On 09/26/2012 11:17 PM, Ian Lance Taylor wrote:
On Wed, Sep 26, 2012 at 10:07 PM, JD <jd1008@xxxxxxxxx> wrote:
On 09/26/2012 10:46 PM, Ian Lance Taylor wrote:
On Wed, Sep 26, 2012 at 6:18 PM, JD <jd1008@xxxxxxxxx> wrote:
I came across this patch which could be cause of a bug.
What are possible side effects of this
code segment if compiled under various
non-gnu C compilers, and GCC compilers?
+inline uint32_t NS_MIN(uint32_t a, uint64_t b)
+{
+ return b < a ? b : a;
+}
Nit: Please cast the 64-bit variable to 32-bit in case compilers start
warning about it.
+ *pProgress = NS_MIN<PRUint64>(totalBytes - bytesLeft,
PR_UINT32_MAX);
It's very hard to determine the behaviour of an incomplete program.
It's even harder when you show us two incompatible code fragments.
You are defining a non-template function NS_MIN and calling a template
function NS_MIN. I would expect a compiler error. I don't know what
you are seeing.
The basic groundrules for this kind of question are: tell us precisely
what you did, tell us precisely what happened, and tell us what you
expected to happen instead.
Ian
I was hoping to see what programmers would have to
say about comparing unsigned 32 bit with unsigned 64 bit
in the line
return b < a ? b : a;
does the C compiler first promote the 32 bit to 64 bit before the
comparison
or vice versa - the 64 bit demoted to 32 bit before comparison.

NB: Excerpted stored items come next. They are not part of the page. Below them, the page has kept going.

Lemma fixed_allocate_prefix q tokens m salt s :
  fixed (fst (allocate_blocks_with_prefix q tokens m salt s)) = fixed s.
Proof.
  unfold allocate_blocks_with_prefix. case_match; [done|]. destruct (default [] _) as [|b l].
  - destruct (awp_loop _ _ _ _ _ _ _) as [[] w]; simpl; [by rw fixed_lru_track|].
    unfold rollback_partial_allocation. by case_match.
  - case_match; [|done]. set (n := _ - _). pose proof (fixed_allocate_blocks q n s) as Hb.
    revert Hb. by destruct (allocate_blocks _ _ _) as [? []].
Qed.

Lemma fixed_free_sequence q s : fixed (free_sequence q s) = fixed s.
Proof.
  unfold free_sequence. case_match; [|done]. destruct (free_seq_scan _ _ _ _) as [bl c].
  unfold lru_untrack, release_residual_slot, free_swa_seq. by repeat case_match.
Qed.

Lemma block_table_seqs q s s' : seq_blocks_ s' = seq_blocks_ s -> block_table q s' = block_table q s.
Proof. unfold block_table. by intros ->. Qed.

Lemma block_table_nil q s : block_table q s = [] <-> default [] (seq_blocks_ s !! q) = [].
Proof.
  unfold block_table. destruct (seq_blocks_ s !! q) as [bl|]; [|done]. simpl.
  split; [by intros ?%fmap_nil_inv|by intros ->].
Qed.

Lemma kvm_allocate_law q n s s' ok :
  kv_inv s -> allocate_blocks q n s = (s', ok) ->
  (kv_inv s' /\ fixed s' = fixed s /\ (forall q', q' ≠ q -> block_table q' s' = block_table q' s)) /\
  Z.of_nat (length (block_table q s')) =
    Z.of_nat (length (block_table q s)) + (if ok : bool then Z.max 0 n else 0).
Proof.
  intros Hs E. pose proof (fixed_allocate_blocks q n s) as Hf. rw E /= in Hf.
  destruct (allocate_blocks_inv _ _ _ _ _ Hs E) as [Hs' _].
  destruct (Z.leb_spec n 0) as [Hn|Hn].
  { unfold allocate_blocks in E. rewrite (proj2 (Z.leb_le n 0) Hn) in E. injection E as <- <-.
    split; [done|lia]. }
  pose proof (allocate_blocks_spec _ _ _ _ _ Hs Hn E) as Hspec. destruct ok.
  - destruct Hspec as (ids & Hl & _ & _ & Hb & _). split.
    + split_and!; try done. intros q' Hq. unfold block_table. rw Hb lookup_insert_ne //.
    + unfold block_table. rw Hb lookup_insert_eq /= fmap_app length_app !length_fmap Hl.
      destruct (seq_blocks_ s !! q); simpl; rewrite ?length_fmap; lia.
  - destruct Hspec as (_ & _ & Hb). rw Hb. split; [done|lia].
Qed.

Lemma live_run_cap bs tokens n i parent p h2i :
  (length (live_run bs tokens n i parent p h2i) <= n)%nat.
Proof.
  revert i parent. induction n as [|n IH]; intros i parent; simpl; [lia|].
  repeat case_match; simpl; try lia. specialize (IH (i + 1)). apply le_n_S, IH.
Qed.

Lemma kvm_prefix_law q tokens m salt s s' r :
  kv_inv s -> prefix_caching_enabled_ (pc_ s) = true -> block_table q s = [] ->
  allocate_blocks_with_prefix q tokens m salt s = (s', r) ->
  (kv_inv s' /\ fixed s' = fixed s /\ (forall q', q' ≠ q -> block_table q' s' = block_table q' s)) /\
  (r < 0 /\ block_table q s' = [] \/
   0 <= r /\ r * bsz s <= Z.of_nat (length tokens) /\
   Z.of_nat (length (block_table q s')) = ceil_blocks (Z.of_nat (length tokens)) (bsz s)).
Proof.
  intros Hs Hen Hnil E. pose proof (fixed_allocate_prefix q tokens m salt s) as Hf. rw E /= in Hf.
  destruct (allocate_blocks_with_prefix_inv _ _ _ _ _ _ _ Hs E) as [Hs' _].
  pose proof (ki_bs _ Hs) as Hbs. destruct (decide (tokens = [])) as [->|Htok].
  { injection E as <- <-. split; [done|]. right. rw Hnil. split_and!; [done|simpl; lia|].
    unfold ceil_blocks. simpl. rewrite Z.quot_small; lia. }
  pose proof (proj1 (block_table_nil q s) Hnil) as Hbl.
  destruct (allocate_prefix_spec _ _ _ _ _ _ _ Hs Hen Htok Hbl E)
    as [(-> & Hseq & _)|(Hr & fresh & _ & Hlen & Hoth)].
  - split; [split_and!; try done|left; split; [lia|]]; [intros q' Hq|];
      unfold block_table; rw Hseq; [by rewrite lookup_delete_ne by congruence|].
    by rw lookup_delete_eq.
  - split; [done|]. right. split_and!; [lia| |done]. rw Hr.
    set (k := reuse_cap _ _ _). pose proof (live_run_cap (bsz s) tokens (Z.to_nat k) 0 salt (pool s)
      (block_hash_to_id_ (pc_ s))) as Hle.
    pose proof (reuse_cap_bounds (Z.of_nat (length tokens)) (bsz s) m Hbs ltac:(lia)) as [[Hk _] _].
    fold k in Hk. assert (k <= Z.of_nat (length tokens) / bsz s).
    { unfold k, reuse_cap. rewrite Z.quot_div_nonneg by lia. case_zbool; lia. }
    pose proof (Z.mul_div_le (Z.of_nat (length tokens)) (bsz s) Hbs). nia.
Qed.

Lemma kvm_free_law q s :
  kv_inv s ->
  (kv_inv (free_sequence q s) /\ fixed (free_sequence q s) = fixed s /\
   (forall q', q' ≠ q -> block_table q' (free_sequence q s) = block_table q' s)) /\
  block_table q (free_sequence q s) = [].
Proof.
  intros Hs. destruct (free_sequence_inv q s Hs) as (Hs' & _ & Hm). unfold block_table. rw Hm.
  split_and!; [done|apply fixed_free_sequence| |by rw lookup_delete_eq].
  intros q' Hq. by rewrite lookup_delete_ne by congruence.
Qed.

Definition engine_ok (e : Engine) : Prop := kv_inv (kvm e).
Definition engine_table (q : Z) (e : Engine) : list Z := block_table q (kvm e).

Lemma engine_frame q e s :
  kv_inv s /\ fixed s = fixed (kvm e) /\
    (forall q', q' ≠ q -> block_table q' s = block_table q' (kvm e)) ->
  kv_frame engine_ok engine_table q e (set_kvm s e).
Proof. intros (Hs & [= Hb Hm _] & Ht). by constructor. Qed.

Lemma same_kvm_frame e e' :
  engine_ok e -> kvm e' = kvm e -> forall q, kv_frame engine_ok engine_table q e e'.
Proof. intros He E q. constructor; unfold engine_ok, engine_table; simpl; by rewrite ?E. Qed.

Lemma release_restore_kvm x e : kvm (release_restore x e) = kvm e.
Proof. unfold release_restore. by repeat case_match. Qed.

(** Both hooks only touch the snapshot store and the request's references. *)
Lemma reuse_limit_frame f r e e' r' b :
  kv_prefix_reuse_limit e = Some f -> f r e = (e', r', b) ->
  (exists x y, r' = with_restore x y r) /\ kvm e' = kvm e.
Proof.
  assert (forall r0 st e0 e1 x b0, snapshot_limit r0 e0 st = (e1, x, b0) -> kvm e1 = kvm e0) as Hl.
  { unfold snapshot_limit. intros r0 st e0 e1 x b0. destruct (longest_cached_prefix_blocks _ _ _).
    destruct (snapshot_probe _ _ _ _) as [[st' x'] b']. by intros [= <- <- <-]. }
  simpl. destruct (hook e); [done|intros [= <-]..];
    unfold hybrid_prefix_reuse_limit_, swa_prefix_reuse_limit_.
  all: repeat case_match; intros [= <- <- <-]; (split; [by do 2 eexists|]);
    try by rewrite release_restore_kvm.
  all: erewrite Hl by eassumption; by rewrite release_restore_kvm.
Qed.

Please reply to the mailing list, not just to me. Thanks.
if you compare an unsigned 32-bit value to an unsigned 64-bit value,
the unsigned 32-bit value will be zero-extended to 64-bits, and the
values will be compared as unsigned 64-bit values.
Ian
Thanx - but,re responding - Thunderbird did that when I clicked on Reply.
It replied to you instead of mailing list. Sorry about that. Will watch
for it
next time.
Re: zero extending the 32 bit value by the compiler before comparison.
Is it zero extended on left or on right?